Assignment | From the line that includes "matching_dims matx seq1" to the last line of the records, inclusive, repeat each line exactly.

Listed records |

(** * SmartPatch base station: a shallow embedding of the ingestion and
      signal-processing pipeline

    The development follows the Python sources module by module:
    [Globals] (the shared mailboxes), [Mapping] (the control plane),
    [Ble] (acquisition and payload decoding) and [DataProcessing]
    (the DSP stage).  Python dictionaries are [gmap]s, lists are lists,
    [int] is [Z], [float] is the kernel's binary64 [float], exceptions are
    values of [exn] threaded through a small state-and-error monad. *)

From Stdlib Require Import ZArith Floats.
From stdpp Require Import gmap strings list fin_maps.

Set Warnings "-inexact-float".
#[local] Open Scope Z_scope.

(** ** Python exceptions and the state-and-error monad *)

Inductive exn : Type :=
  | KeyError
  | IndexError
  | ValueError
  | OverflowError
  | BadSignalWarning
  | BleakError.

#[global] Instance exn_eq_dec : EqDecision exn.
Proof. solve_decision. Defined.

Inductive result (A : Type) : Type :=
  | Ok (a : A)
  | Raise (e : exn).
Arguments Ok {A} a.
Arguments Raise {A} e.

(** A computation over a mutable store [S]: the store it leaves behind is
    returned also when it raises, as a Python exception leaves the
    mutations made before it in place. *)
Definition M (S A : Type) : Type := S → S * result A.

Definition ret {S A} (a : A) : M S A := λ s, (s, Ok a).
Definition raise {S A} (e : exn) : M S A := λ s, (s, Raise e).
Definition bind {S A B} (k : A → M S B) (m : M S A) : M S B :=
  λ s, match m s with
       | (s', Ok a) => k a s'
       | (s', Raise e) => (s', Raise e)
       end.
#[global] Instance M_ret {S} : MRet (M S) := λ A, ret.
#[global] Instance M_bind {S} : MBind (M S) := λ A B, bind.
#[global] Instance result_ret : MRet result := λ A, Ok.
#[global] Instance result_bind : MBind result := λ A B k r,
  match r with
  | Ok a => k a
  | Raise e => Raise e
  end.
#[global] Instance result_fmap : FMap result := λ A B f r,
  match r with
  | Ok a => Ok (f a)
  | Raise e => Raise e
  end.

(** A [for] loop that threads an accumulator and stops at the first
    exception. *)
Fixpoint for_each {A B} (body : B → A → result B) (acc : B) (l : list A)
    : result B :=
  match l with
  | [] => Ok acc
  | x :: l' =>
      match body acc x with
      | Ok acc' => for_each body acc' l'
      | Raise e => Raise e
      end
  end.

Definition get {S} : M S S := λ s, (s, Ok s).
Definition modify {S} (f : S → S) : M S unit := λ s, (f s, Ok tt).
Definition lift {S A} (r : result A) : M S A := λ s, (s, r).

(** [if b: m] *)
Definition when {S} (b : bool) (m : M S unit) : M S unit :=
  if b then m else ret tt.

(** [try: body except (classes): handler]: an exception outside [classes]
    propagates. *)
Definition try_except {S A} (body : M S A) (classes : exn → bool)
    (handler : exn → M S A) : M S A :=
  λ s, match body s with
       | (s', Ok a) => (s', Ok a)
       | (s', Raise e) => if classes e then handler e s' else (s', Raise e)
       end.

(** [d[k]]: raises [KeyError] on a missing key. *)
Definition subscript `{Countable K} {V} (d : gmap K V) (k : K) : result V :=
  match d !! k with
  | Some v => Ok v
  | None => Raise KeyError
  end.

(** [l[i]] for a non-negative [i]: raises [IndexError] out of range. *)
Definition item {A} (l : list A) (i : nat) : result A :=
  match l !! i with
  | Some a => Ok a
  | None => Raise IndexError
  end.
Lemma str_getitem_pred (seq : pystr) (i : nat) :
  (i < length seq)%nat ->
  str_getitem seq (Z.of_nat (S i) - 1) = Ok (symbol seq (S i)).
Proof.
  intros Hi. replace (Z.of_nat (S i) - 1) with (Z.of_nat i) by lia.
  by apply str_getitem_nat, symbol_lookup.
Qed.

Lemma ScoringMatrix_nat (seq1 seq2 : pystr) (i j : nat) :
  (i < length seq1)%nat -> (j < length seq2)%nat ->
  ScoringMatrix (Z.of_nat (S i)) (Z.of_nat (S j)) seq1 seq2 =
  Ok (pair_score (symbol seq1 (S i)) (symbol seq2 (S j))).
Proof.
  intros Hi Hj. unfold ScoringMatrix.
  rewrite !str_getitem_pred by done. simpl. unfold pair_score.
  by destruct (Ascii.eqb _ _).
Qed.

(** ** The population loops *)

Section Populate.
Variables seq1 seq2 : pystr.
Local Abbreviation R := (S (length seq1)).
Local Abbreviation C := (S (length seq2)).

Lemma filled_read (r c i j : nat) (m : ndarray) :
  filled_upto seq1 seq2 r c m -> (i < R)%nat -> (j < C)%nat ->
  (i < r \/ i = r /\ j < c)%nat ->
  getitem m (Z.of_nat i) (Z.of_nat j) = Ok (PyInt (nw seq1 seq2 i j)).
Proof.
  intros [(H0 & H1 & Hwf) Hcells] Hi Hj Hlt.
  apply getitem_nat; rewrite ?H0, ?H1; try done.
  apply Hcells; [lia | done].
Qed.

Lemma filled_write (r c : nat) (m : ndarray) :
  filled_upto seq1 seq2 r c m -> (r < R)%nat -> (c < C)%nat ->
  exists m', setitem m (Z.of_nat r) (Z.of_nat c) (PyInt (nw seq1 seq2 r c)) = Ok m'
             /\ filled_upto seq1 seq2 r (S c) m'.
Proof.
  intros [(H0 & H1 & Hwf) Hcells] Hr Hc.
  rewrite setitem_nat by (rewrite ?H0, ?H1; done).
  eexists; split; [reflexivity|]. split.
  - repeat split; simpl; try done.
    unfold well_formed in *; simpl. by rewrite length_insert.
  - simpl. intros i j Hj Hlt. rewrite H1.
    destruct (decide (i = r /\ j = c)) as [[-> ->]|Hne].
    + apply list_lookup_insert_eq. rewrite Hwf, H0, H1.
      by apply cell_offset_lt.
    + rewrite list_lookup_insert_ne.
      * apply Hcells; [done | lia].
      * intros Heq. apply cell_offset_inj in Heq; [|lia|lia].
        destruct Heq as [-> ->]. by apply Hne.
Qed.

Lemma populate_cell_step (r c : nat) (m : ndarray) :
  filled_upto seq1 seq2 r c m -> (r < R)%nat -> (c < C)%nat ->
  exists m', populate_cell seq1 seq2 (Z.of_nat r) (Z.of_nat c) m = Ok m'
             /\ filled_upto seq1 seq2 r (S c) m'.
Proof.
  intros Hm Hr Hc. unfold populate_cell.
  destruct r as [|r], c as [|c].
  - simpl. by apply (filled_write 0 0).
  - change (Z.of_nat 0 =? 0) with true.
    replace (Z.of_nat (S c) =? 0) with false by (symmetry; apply Z.eqb_neq; lia).
    simpl andb. cbv iota.
    replace (Z.of_nat (S c) - 1) with (Z.of_nat c) by lia.
    rewrite (filled_read 0 (S c) 0 c m) by (done || lia). cbn [bind add_int].
    replace (nw seq1 seq2 0 c + gap_penalty) with (nw seq1 seq2 0 (S c))
      by (rewrite !nw_0_l; lia).
    by apply (filled_write 0 (S c)).
  - replace (Z.of_nat (S r) =? 0) with false by (symmetry; apply Z.eqb_neq; lia).
    change (Z.of_nat 0 =? 0) with true. simpl andb. cbv iota.
    replace (Z.of_nat (S r) - 1) with (Z.of_nat r) by lia.
    rewrite (filled_read (S r) 0 r 0 m) by (done || lia). cbn [bind add_int].
    replace (nw seq1 seq2 r 0 + gap_penalty) with (nw seq1 seq2 (S r) 0)
      by (rewrite !nw_0_r; lia).
    by apply (filled_write (S r) 0).
  - replace (Z.of_nat (S r) =? 0) with false by (symmetry; apply Z.eqb_neq; lia).
    replace (Z.of_nat (S c) =? 0) with false by (symmetry; apply Z.eqb_neq; lia).
    simpl andb. cbv iota.
    rewrite ScoringMatrix_nat by (lia).
    replace (Z.of_nat (S r) - 1) with (Z.of_nat r) by lia.
    replace (Z.of_nat (S c) - 1) with (Z.of_nat c) by lia.
    rewrite (filled_read (S r) (S c) r c m) by (done || lia).
    rewrite (filled_read (S r) (S c) r (S c) m) by (done || lia).
    rewrite (filled_read (S r) (S c) (S r) c m) by (done || lia).
    cbn [bind add_int]. rewrite <- nw_S_S.
    by apply (filled_write (S r) (S c)).
Qed.

Lemma filled_next_row (r : nat) (m : ndarray) :
  filled_upto seq1 seq2 r C m -> filled_upto seq1 seq2 (S r) 0 m.
Proof.
  intros [Hd Hcells]. split; [done|].
  intros i j Hj Hlt. apply Hcells; [done | lia].
Qed.

Lemma filled_start (matx : ndarray) :
  matching_dims matx seq1 seq2 -> filled_upto seq1 seq2 0 0 matx.
Proof. intros Hd. split; [done|]. intros i j _ Hlt. lia. Qed.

Result of the exercise |
  matching_dims matx seq1 seq2 -> filled_upto seq1 seq2 0 0 matx.
Proof. intros Hd. split; [done|]. intros i j _ Hlt. lia. Qed.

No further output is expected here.